▶ What you should do: Starting at the line that holds "Definition pattern_to_doc (p" and stopping at the line that holds "else if n <? 244 then Some [any; any; any]", restate the records below word for word, with both of those lines included.

[Collected data entries]
§

(** [Display for PolicyRegex] *)
Definition regex_to_string `{Renderer} (r : PolicyRegex) : string := render 80 (PatDoc.to_doc r).

Definition pattern_to_doc (p : Pattern) : Doc :=
  match p with RegexPattern r => PatDoc.to_doc r | LabelPattern l => Text (Label.to_string l) end.

(** ** Literals *)

(** The texts that the compiler derives ([Debug]), the decimal forms of
    floating point numbers, and the text of an address. *)
Class Texts := {
  debug_connection : Connection -> string;
  debug_http_request : HttpRequest -> string;
  debug_http_response : HttpResponse -> string;
  debug_id : ID -> string;
  debug_regex : PolicyRegex -> string;
  debug_credentials : Credentials -> string;
  debug_onboarding_data : OnboardingData -> string;
  debug_onboarding_result : OnboardingResult -> string;
  debug_primitive : Primitive -> string;
  debug_policy : LitPolicy -> string;
  (** [d.abs().log10() as usize], [d.trunc()], and the formats [{:e}],
      [{:.1}] and [{}]. *)
  log10_abs : spec_float -> Z;
  float_trunc : spec_float -> spec_float;
  float_exp : spec_float -> string;
  float_one : spec_float -> string;
  float_plain : spec_float -> string;
  ip_text : IpAddr -> string;
}.

(** [std::str::from_utf8(d).is_ok()]: the lead byte says how many bytes
    follow, and bounds the first of them. *)
Definition continues (lo hi : N) (c : ascii) : bool := let n := N_of_ascii c in ((lo <=? n) && (n <=? hi))%N.
Definition follows (c : ascii) : option (list (N * N)) :=
  let n := N_of_ascii c in
  let any := (128, 191)%N in
  (if n <? 128 then Some []
  else if n <? 194 then None
  else if n <? 224 then Some [any]
  else if n =? 224 then Some [(160, 191); any]
  else if n =? 237 then Some [(128, 159); any]
  else if n <? 240 then Some [any; any]
  else if n =? 240 then Some [(144, 191); any; any]
  else if n <? 244 then Some [any; any; any]
  else if n =? 244 then Some [(128, 143); any; any]
  else None)%N.
Fixpoint is_utf8_go (expected : list (N * N)) (s : string) : bool :=
  match s, expected with
  | "", [] => true
  | "", _ => false
  | String c s, (lo, hi) :: e => continues lo hi c && is_utf8_go e s
  | String c s, [] => match follows c with Some e => is_utf8_go e s | None => false end
  end.
Definition is_utf8 (d : bytes) : bool := is_utf8_go [] (of_bytes d).

(** [{:x?}] of bytes. *)
Definition hex_digit (n : N) : string :=
  String (ascii_of_N (if (n <? 10)%N then 48 + n else 87 + n)%N) "".
Definition hex_byte (c : ascii) : string :=
  let n := N_of_ascii c in
  if (n <? 16)%N then hex_digit n else hex_digit (n / 16) ^^ hex_digit (n mod 16).
Definition hex_bytes (d : bytes) : string := "[" ^^ join ", " (map hex_byte d) ^^ "]".

Definition bool_to_string (b : bool) : string := if b then "true" else "false".
(** [std::f64::EPSILON]: [2 ^ -52] *)
Definition float_epsilon : spec_float := S754_finite false 4503599627370496 (-104).

Module FlatLiteralText.
Section text.
Context `{Renderer} `{Texts}.

Definition float_to_string (d : spec_float) : string :=
  if (8 <? log10_abs d)%Z then float_exp d
  else if SFltb (SFabs (SFsub 53 1024 (float_trunc d) d)) float_epsilon then float_one d
  else float_plain d.

(** [Display for FlatLiteral] *)
Definition to_string (l : FlatLiteral) : string :=
  match l with
  | LBool b => bool_to_string b
  | LConnection c => debug_connection c
  | LData d => if is_utf8 d then "b" ^^ quote (of_bytes d) else hex_bytes d
  | LFloat d => float_to_string d
  | LHttpRequest r => debug_http_request r
  | LHttpResponse r => debug_http_response r
  | LID id => debug_id id
  | LInt i => i64_to_string i
  | LIpAddr ip => ip_text ip
  | LLabel label => "'" ^^ Label.to_string label ^^ "'"
  | LRegex r => debug_regex r
  | LStr s => quote s
  | LUnit => "()"
  end.
End text.
End FlatLiteralText.

(** The trait [TPrettyLit] of flat literals. *)
Class TPrettyLit (FL : Type) := { flat_to_doc : FL -> Doc; flat_display : FL -> string }.

Definition literal_doc (s : string) : Doc := Annotate Green (Text s).
Definition non_parse_literal (s : string) : Doc := Annotate Blue (Text s).

Section dp_lit.
Context `{Renderer} `{Texts}.

Definition dp_to_doc (l : FlatLiteral) : Doc :=
  let s := FlatLiteralText.to_string l in
  match l with
  | LBool b => key (bool_to_string b)
  | LData d => if is_utf8 d then literal_doc s else non_parse_literal s
  | LRegex r => Text "Regex(" +++ PatDoc.to_doc r +++ Text ")"
  | LUnit => Text "()"
  | LHttpRequest _ | LID _ | LConnection _ | LIpAddr _ => non_parse_literal s
  | _ => literal_doc s
  end.
#[export] Instance DPPrettyLit : TPrettyLit FlatLiteral :=
  { flat_to_doc := dp_to_doc; flat_display := FlatLiteralText.to_string }.

(** [Display for CPFlatLiteral] *)
Definition cp_to_string (l : CPFlatLiteral) : string :=
  match l with
  | LCredentials d => debug_credentials d
  | LDP dpfl => FlatLiteralText.to_string dpfl
  | LOnboardingData d => debug_onboarding_data d
  | LOnboardingResult r => debug_onboarding_result r
  | LPrimitive r => debug_primitive r
  | LPolicy p => debug_policy p
  end.
Definition cp_to_doc (l : CPFlatLiteral) : Doc :=
  let s := cp_to_string l in
  match l with
  | LDP (LBool b) => key (bool_to_string b)
  | LDP (LData d) => if is_utf8 d then literal_doc s else non_parse_literal s
  | LDP (LRegex r) => Text "Regex(" +++ PatDoc.to_doc r +++ Text ")"
  | LDP LUnit => Text "()"
  | LDP (LHttpRequest _) | LDP (LID _) | LDP (LConnection _) | LDP (LIpAddr _) => non_parse_literal s
  | _ => literal_doc s
  end.
#[export] Instance CPPrettyLit : TPrettyLit CPFlatLiteral :=
  { flat_to_doc := cp_to_doc; flat_display := cp_to_string }.
End dp_lit.

Module LiteralDoc.
Section literal.
Context {FL : Type} `{TPrettyLit FL}.

Fixpoint to_doc (l : Literal FL) : Doc :=
  match l with
  | FlatLit fl => flat_to_doc fl
  | LList lits => Text "[" +++ Group (Nest 1 (comma_separated (map to_doc lits))) +++ Text "]"
  | LTuple [] => Text "None"
  | LTuple [l] => Text "Some(" +++ to_doc l +++ Text ")"
  | LTuple lits => bracket (Group (comma_separated (map to_doc lits)))
  end.

(** [Display for Literal] *)
Fixpoint to_string (l : Literal FL) : string :=
  match l with
  | FlatLit fl => flat_display fl
  | LList lits => "[" ^^ join ", " (map to_string lits) ^^ "]"
  | LTuple lits =>
    let s := join ", " (map to_string lits) in
    match lits with [] => "None" | [_] => "Some(" ^^ s ^^ ")" | _ => "(" ^^ s ^^ ")" end
  end.
End literal.
End LiteralDoc.

(** ** Types *)

Module TypDoc.
Section typ.
Context {FT : Type} `{TFlatTyp FT}.

Definition internal (d : Doc) : Doc := Annotate Cyan d.
Fixpoint to_doc (t : Typ FT) : Doc :=
  match t with
  | ListT t => internal (Text "List") +++ Text "<" +++ to_doc t +++ Text ">"
  | Tuple [] => internal (Text "Option") +++ Text "<?>"
  | Tuple [t] => internal (Text "Option") +++ Text "<" +++ to_doc t +++ Text ">"
  | Tuple ts => bracket (Group (comma_separated (map to_doc ts)))
  | Flat _ => internal (Text (Typ.to_string t))
  end.
End typ.
End TypDoc.

(** ** Expressions *)

Module ExprDoc.
Section expr.
Context (FT : Type) {FL : Type} `{TFlatTyp FT} `{TBuiltin FT} `{TPrettyLit FL}.
Notation Expr := (Expr FL).

Definition vec_str_to_doc (l : list string) : Doc :=
  match l with
  | [s] => Text s
  | _ => bracket (Group (comma_separated (map Text l)))
  end.
Definition closure_var (e : Expr) : option string := match e with Closure v _ => Some v | _ => None end.
Fixpoint closure_vars (e : Expr) : list string :=
  match e with Closure v e => v :: closure_vars e | _ => [] end.
Fixpoint closure_body (e : Expr) : Expr := match e with Closure _ b => closure_body b | _ => e end.
Definition is_if (e : Expr) : bool :=
  match e with IfExpr _ _ _ | IfMatchExpr _ _ _ _ | IfSomeMatchExpr _ _ _ => true | _ => false end.
Definition method (name : string) : Doc := Annotate Yellow (Text name).
Definition precedence (e : Expr) : Precedence * Assoc :=
  match e with InfixExpr op _ _ => Infix.precedence op | _ => (PDot, LeftAssoc) end.

(** Whether an operand is put in parentheses on the side where operators of
    its level would group with the one around it. *)
Definition bracketed (own : Precedence * Assoc) (side : Assoc) (operand : Precedence * Assoc) : bool :=
  Nat.ltb operand.1 own.1 || bool_decide (operand = own) && bool_decide (own.2 = side).
Definition operand (own : Precedence * Assoc) (side : Assoc) (e : Expr) (d : Doc) : Doc :=
  if bracketed own side (precedence e) then bracket d else d.

(** The end of the three conditionals. *)
Definition with_else (doc : Doc) (alternative : option (bool * Doc)) : Doc :=
  match alternative with
  | Some (alt_is_if, alt) =>
    let doc := doc +++ Doc.space +++ key "else" +++ Text " " in
    if alt_is_if then Group (doc +++ alt)
    else Group (doc +++ Text "{" +++ Nest 2 (Line +++ alt) +++ Line +++ Text "}")
  | None => Group doc
  end.

Fixpoint map_docs {A} (f : A -> Outcome Doc) (l : list A) : Outcome (list Doc) :=
  match l with
  | [] => Val []
  | x :: l => d ← f x; ds ← map_docs f l; Val (d :: ds)
  end.

(** The documents of expressions, given those of their parts. *)
Definition let_doc (vs : list string) (e b : Doc) : Doc :=
  Group (key "let" +++ Nest 2 (Doc.space +++ vec_str_to_doc vs +++ Text " =") +++ Nest 4 (Doc.space +++ e)
         +++ Text ";" +++ Line +++ b).
Definition iter_doc (op : Iter) (vs : list string) (e b : Doc) : Doc :=
  Annotate Cyan (Text (Iter.to_string op))
  +++ Nest 2 (Doc.space +++ vec_str_to_doc vs +++ Doc.space +++ key "in")
  +++ Nest 4 (Doc.space +++ e) +++ Doc.space +++ Text "{" +++ Nest 2 (Line +++ b) +++ Line +++ Text "}".
Definition if_doc (cond consequence : Doc) : Doc :=
  key "if" +++ Doc.space +++ cond +++ Doc.space +++ Text "{" +++ Nest 2 (Line +++ consequence) +++ Line +++ Text "}".
Definition if_some_doc (v : string) (expr consequence : Doc) : Doc :=
  key "if" +++ Text " " +++ key "let" +++ Text " Some(" +++ Text v +++ Text ") =" +++ Doc.space
  +++ expr +++ Doc.space +++ Text "{" +++ Nest 2 (Line +++ consequence) +++ Line +++ Text "}".
Definition if_match_doc (matches : list Doc) (consequence : Doc) : Doc :=
  key "if" +++ Nest 2 (Doc.space +++ Doc.intersperse matches (Doc.space +++ Text "&&" +++ Doc.space))
  +++ Doc.space +++ Text "{" +++ Nest 2 (Line +++ consequence) +++ Line +++ Text "}".
Definition call_doc (function : string) (args : list Doc) (is_async : bool) : Outcome Doc :=
  let doc := if is_async then key "async" +++ Doc.space else Nil in
  match FnHeaders.method (FT := FT) function with
  | Some m =>
    match args with
    | [] => Panic
    | a :: args => Val (doc +++ a +++ Text "." +++ method m +++ bracket (Group (comma_separated args)))
    end
  | None =>
    let f :=
      if function =? "option::Some" then Text "Some"
      else match FnHeaders.split function with
           | Some (module, name) => Text module +++ Text "::" +++ method name
           | None => method function
           end in
    Val (doc +++ f +++ bracket (Group (comma_separated args)))
  end.

(** [unwrap] panics for a [Some] pattern that binds no variable, and for a
    method that is called on nothing.  With [body] it is the document of the
    closure's body, without the variables of the closures around it. *)
Fixpoint doc_of (body : bool) (e : Expr) : Outcome Doc :=
  let to_doc := doc_of false in
  let body_doc := doc_of true in
  let alt_doc (a : option Expr) : Outcome (option (bool * Doc)) :=
    match a with Some a => d ← to_doc a; Val (Some (is_if a, d)) | None => Val None end in
  match e with
  | Var id => Val (Text id)
  | BVar id _ => Val (Text id)
  | LitExpr lit => Val (LiteralDoc.to_doc lit)
  | Let vs e b => e ← to_doc e; b ← body_doc b; Val (let_doc vs e b)
  | Closure v e1 =>
    if body then doc_of true e1
    else e ← to_doc e1; Val (Group (Text "\" +++ Text v +++ Text "." +++ Nest 2 (Doc.space +++ e)))
  | ReturnExpr e => e ← to_doc e; Val (Group (key "return" +++ Doc.space +++ e))
  | PrefixExpr p e => e ← to_doc e; Val (Group (Text (Prefix.to_string p) +++ e))
  | InfixExpr op l r =>
    let own := Infix.precedence op in
    left ← to_doc l; right ← to_doc r;
    Val (Group (operand own RightAssoc l left +++ Doc.space +++ Text (Infix.to_string op) +++ Doc.space
                +++ operand own LeftAssoc r right))
  | IterExpr op vs e b acc_opt =>
    e ← to_doc e; b ← body_doc b;
    match acc_opt with
    | Some (_, acc) => acc ← to_doc acc; Val (Group (iter_doc op vs e b +++ Nest 4 (Doc.space +++ acc)))
    | None => Val (Group (iter_doc op vs e b))
    end
  | BlockExpr BBlock es => es ← map_docs to_doc es; Val (Doc.intersperse es (Text ";" +++ Line))
  | BlockExpr BList es =>
    es ← map_docs to_doc es; Val (Text "[" +++ Group (Nest 1 (comma_separated es)) +++ Text "]")
  | BlockExpr BTuple es => es ← map_docs to_doc es; Val (bracket (Group (comma_separated es)))
  | IfExpr cond consequence alternative =>
    cond ← to_doc cond; consequence ← to_doc consequence; alt ← alt_doc alternative;
    Val (with_else (if_doc cond consequence) alt)
  | IfSomeMatchExpr expr consequence alternative =>
    v ← unwrap (closure_var consequence);
    expr ← to_doc expr; consequence ← body_doc consequence; alt ← alt_doc alternative;
    Val (with_else (if_some_doc v expr consequence) alt)
  | IfMatchExpr _ matches consequence alternative =>
    ms ← map_docs (fun m => e ← to_doc m.1;
                            Val (e +++ Doc.space +++ key "matches" +++ Doc.space +++ pattern_to_doc m.2)) matches;
    consequence ← body_doc consequence; alt ← alt_doc alternative;
    Val (with_else (if_match_doc ms consequence) alt)
  | CallExpr function arguments is_async =>
    args ← map_docs to_doc arguments; call_doc function args is_async
  end.
Definition to_doc : Expr -> Outcome Doc := doc_of false.
Definition body_doc : Expr -> Outcome Doc := doc_of true.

§

▶ Solution for this exercise:
Definition pattern_to_doc (p : Pattern) : Doc :=
  match p with RegexPattern r => PatDoc.to_doc r | LabelPattern l => Text (Label.to_string l) end.

(** ** Literals *)

(** The texts that the compiler derives ([Debug]), the decimal forms of
    floating point numbers, and the text of an address. *)
Class Texts := {
  debug_connection : Connection -> string;
  debug_http_request : HttpRequest -> string;
  debug_http_response : HttpResponse -> string;
  debug_id : ID -> string;
  debug_regex : PolicyRegex -> string;
  debug_credentials : Credentials -> string;
  debug_onboarding_data : OnboardingData -> string;
  debug_onboarding_result : OnboardingResult -> string;
  debug_primitive : Primitive -> string;
  debug_policy : LitPolicy -> string;
  (** [d.abs().log10() as usize], [d.trunc()], and the formats [{:e}],
      [{:.1}] and [{}]. *)
  log10_abs : spec_float -> Z;
  float_trunc : spec_float -> spec_float;
  float_exp : spec_float -> string;
  float_one : spec_float -> string;
  float_plain : spec_float -> string;
  ip_text : IpAddr -> string;
}.

(** [std::str::from_utf8(d).is_ok()]: the lead byte says how many bytes
    follow, and bounds the first of them. *)
Definition continues (lo hi : N) (c : ascii) : bool := let n := N_of_ascii c in ((lo <=? n) && (n <=? hi))%N.
Definition follows (c : ascii) : option (list (N * N)) :=
  let n := N_of_ascii c in
  let any := (128, 191)%N in
  (if n <? 128 then Some []
  else if n <? 194 then None
  else if n <? 224 then Some [any]
  else if n =? 224 then Some [(160, 191); any]
  else if n =? 237 then Some [(128, 159); any]
  else if n <? 240 then Some [any; any]
  else if n =? 240 then Some [(144, 191); any; any]
  else if n <? 244 then Some [any; any; any]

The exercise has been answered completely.